_Brief_
Filter the listing below, keeping every line that holds "match".
* * *
(* ===== verification/Base.v ===== *)
(** Attribute value decomposition: [libvast/include/vast/base.hpp] and
    [libvast/src/base.cpp]. *)

From S2P Require Import Prelude.

Module base.

(** [class base]; the components, least significant first. *)
Record base := mk { values_ : list N }.

Definition uniform (b : N) (n : N) : base := mk (reps n b).

Definition well_defined (b : base) : bool :=
  match values_ b with [] => false | _ => forallb (λ x, 2 <=? x) (values_ b) end.

Definition size (b : base) : N := lenN (values_ b).
Definition empty (b : base) : bool := match values_ b with [] => true | _ => false end.

(** The loop of [decompose]: the components written and the value left. *)
Fixpoint decompose_loop (values : list N) (x : N) : list N :=
  match values with
  | [] => []
  | b :: values => x mod b :: decompose_loop values (x / b)
  end.
(** [decompose] overwrites the first [size()] elements of [rng]. *)
Definition decompose (b : base) (x : N) (rng : list N) : list N :=
  decompose_loop (values_ b) x ++ drop (length (values_ b)) rng.

(** The loop of [compose], on 64-bit integers. *)
Fixpoint compose_loop (values rng : list N) (result m : N) : N :=
  match values, rng with
  | b :: values, x :: rng => compose_loop values rng (result +u (x *u m)) (m *u b)
  | _, _ => result
  end.
Definition compose (b : base) (rng : list N) : N := compose_loop (values_ b) rng 0 1.

End base.

(** The number of values a base can tell apart. *)
Fixpoint base_product (values : list N) : N :=
  match values with [] => 1 | b :: values => b * base_product values end.

(** The value of a digit sequence, without overflow. *)
Fixpoint digits_value (values ds : list N) : N :=
  match values, ds with
  | b :: values, d :: ds => d + b * digits_value values ds
  | _, _ => 0
  end.

Definition digits_ok (values ds : list N) : Prop := Forall2 (λ b d, d < b) values ds.

Section decomposition.
Import base.
Implicit Types (values ds : list N) (x : N).

Lemma well_defined_Forall b : well_defined b = true → Forall (λ x, 2 <= x) (values_ b) ∧ values_ b ≠ [].
Proof.
  unfold well_defined. destruct (values_ b) as [|v vs] eqn:E; [done|]. intros H.
  split; [|done]. apply Forall_forall. intros x Hx.
  apply N.leb_le. exact (proj1 (forallb_forall _ _) H x Hx).
Qed.

Lemma length_decompose values x : length (decompose_loop values x) = length values.
Proof. revert x. induction values; intros; cbn; [done|]. by f_equal. Qed.

Lemma decompose_digits values x :
  Forall (λ b, 2 <= b) values → digits_ok values (decompose_loop values x).
Proof.
  intros H. revert x. induction H as [|b values Hb _ IH]; intros x; cbn; [constructor|].
  constructor; [apply N.mod_lt; lia|apply IH].
Qed.

Lemma decompose_value values x :
  Forall (λ b, 2 <= b) values →
  digits_value values (decompose_loop values x) = x mod base_product values.
Proof.
  intros H. revert x. induction H as [|b values Hb Hvs IH]; intros x; cbn.
  { by rewrite N.mod_1_r. }
  rewrite IH, N.Div0.mod_mul_r. lia.
Qed.

Lemma digits_value_lt values ds : digits_ok values ds → digits_value values ds < base_product values.
Proof.
  induction 1 as [|b d values ds Hd _ IH]; cbn; [lia|]. nia.
Qed.

Lemma digits_value_inj values ds ds' :
  digits_ok values ds → digits_ok values ds' →
  digits_value values ds = digits_value values ds' → ds = ds'.
Proof.
  intros H. revert ds'. induction H as [|b d values ds Hd _ IH]; intros ds' H' E.
  { by inversion H'. }
  inversion H' as [|? d' ? ds0 Hd' Hds']; subst. cbn in E.
  assert (d = d') as ->.
  { rewrite <- (N.mod_small d b), <- (N.mod_small d' b) by done.
    rewrite <- (N.Div0.mod_add d (digits_value values ds) b).
    rewrite <- (N.Div0.mod_add d' (digits_value values ds0) b). f_equal. lia. }
  f_equal. apply IH; [done|]. nia.
Qed.
End decomposition.

(** ** Composition *)

Section composition.
Import base.
Implicit Types (values ds : list N).

Lemma wrap_add_l x y : wrap (wrap x + y) = wrap (x + y).
Proof. unfold wrap. apply N.Div0.add_mod_idemp_l. Qed.
Lemma wrap_add_r x y : wrap (x + wrap y) = wrap (x + y).
Proof. unfold wrap. apply N.Div0.add_mod_idemp_r. Qed.
Lemma wrap_mul_l x y : wrap (wrap x * y) = wrap (x * y).
Proof. unfold wrap. apply N.Div0.mul_mod_idemp_l. Qed.

Lemma compose_loop_spec values ds result m :
  compose_loop values ds (wrap result) (wrap m) = wrap (result + m * digits_value values ds).
Proof.
  revert ds result m.
  induction values as [|b values IH]; intros [|d ds] result m; cbn [compose_loop digits_value];
    rewrite ?N.mul_0_r, ?N.add_0_r; try done.
  rewrite wrap_mul_l, wrap_add_l, wrap_add_r, (N.mul_comm d), <- (wrap_add_r result).
  rewrite wrap_mul_l, wrap_add_r, IH. f_equal. lia.
Qed.

Lemma compose_spec b ds : compose b ds = wrap (digits_value (values_ b) ds).
Proof.
  unfold compose. pose proof (compose_loop_spec (values_ b) ds 0 1) as E.
  change (wrap 0) with 0 in E. change (wrap 1) with 1 in E. rewrite E. f_equal. lia.
Qed.
End composition.

(** ** Comparing digit by digit *)

(** Whether the value of [vs] is at most the value of [xs], from the least
    significant digit on; [acc] is the answer for the digits before. *)
Fixpoint le_digits (acc : bool) (vs xs : list N) : bool :=
  match vs, xs with
  | v :: vs, x :: xs => le_digits ((v <? x) || ((v <=? x) && acc)) vs xs
  | _, _ => acc
  end.

Lemma le_digits_spec values vs xs acc :
  digits_ok values vs → digits_ok values xs →
  le_digits acc vs xs =
  (digits_value values vs <? digits_value values xs)
  || ((digits_value values vs =? digits_value values xs) && acc).
Proof.
  intros Hvs. revert xs acc. induction Hvs as [|b v values vs Hv _ IH]; intros xs acc Hxs.
  { by inversion Hxs. }
  inversion Hxs as [|? x ? xs' Hx Hxs']; subst. cbn [le_digits digits_value].
  rewrite IH by done. set (V := digits_value values vs). set (X := digits_value values xs').
  destruct (N.lt_trichotomy V X) as [HVX|[HVX|HVX]].
  - rewrite (proj2 (N.ltb_lt V X)) by done. rewrite (proj2 (N.ltb_lt (v + _) _)) by nia. done.
  - rewrite HVX, N.ltb_irrefl, N.eqb_refl. cbn [orb andb].
    destruct (N.ltb_spec v x), (N.leb_spec v x), (N.ltb_spec (v + b * X) (x + b * X)),
      (N.eqb_spec (v + b * X) (x + b * X)); try lia; done.
  - rewrite (proj2 (N.ltb_ge V X)), (proj2 (N.eqb_neq V X)) by lia.
    rewrite (proj2 (N.ltb_ge (v + _) _)), (proj2 (N.eqb_neq (v + _) _)) by nia. done.
Qed.

Lemma decompose_le values v x :
  Forall (λ b, 2 <= b) values → v < base_product values → x < base_product values →
  le_digits true (base.decompose_loop values v) (base.decompose_loop values x) = (v <=? x).
Proof.
  intros Hb Hv Hx. rewrite (le_digits_spec values) by (by apply decompose_digits).
  rewrite !decompose_value, !N.mod_small by done. cases_N; done || lia.
Qed.

Lemma decompose_eq values v x :
  Forall (λ b, 2 <= b) values → v < base_product values → x < base_product values →
  bool_decide (base.decompose_loop values v = base.decompose_loop values x) = (v =? x).
Proof.
  intros Hb Hv Hx. apply eq_true_iff_eq. rewrite bool_decide_eq_true, N.eqb_eq.
  split; [|by intros ->]. intros E%(f_equal (digits_value values)).
  by rewrite !decompose_value, !N.mod_small in E.
Qed.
* * *
_Result of the exercise_
  match values_ b with [] => false | _ => forallb (λ x, 2 <=? x) (values_ b) end.
Definition empty (b : base) : bool := match values_ b with [] => true | _ => false end.
  match values with
  match values, rng with
  match values with [] => 1 | b :: values => b * base_product values end.
  match values, ds with
  match vs, xs with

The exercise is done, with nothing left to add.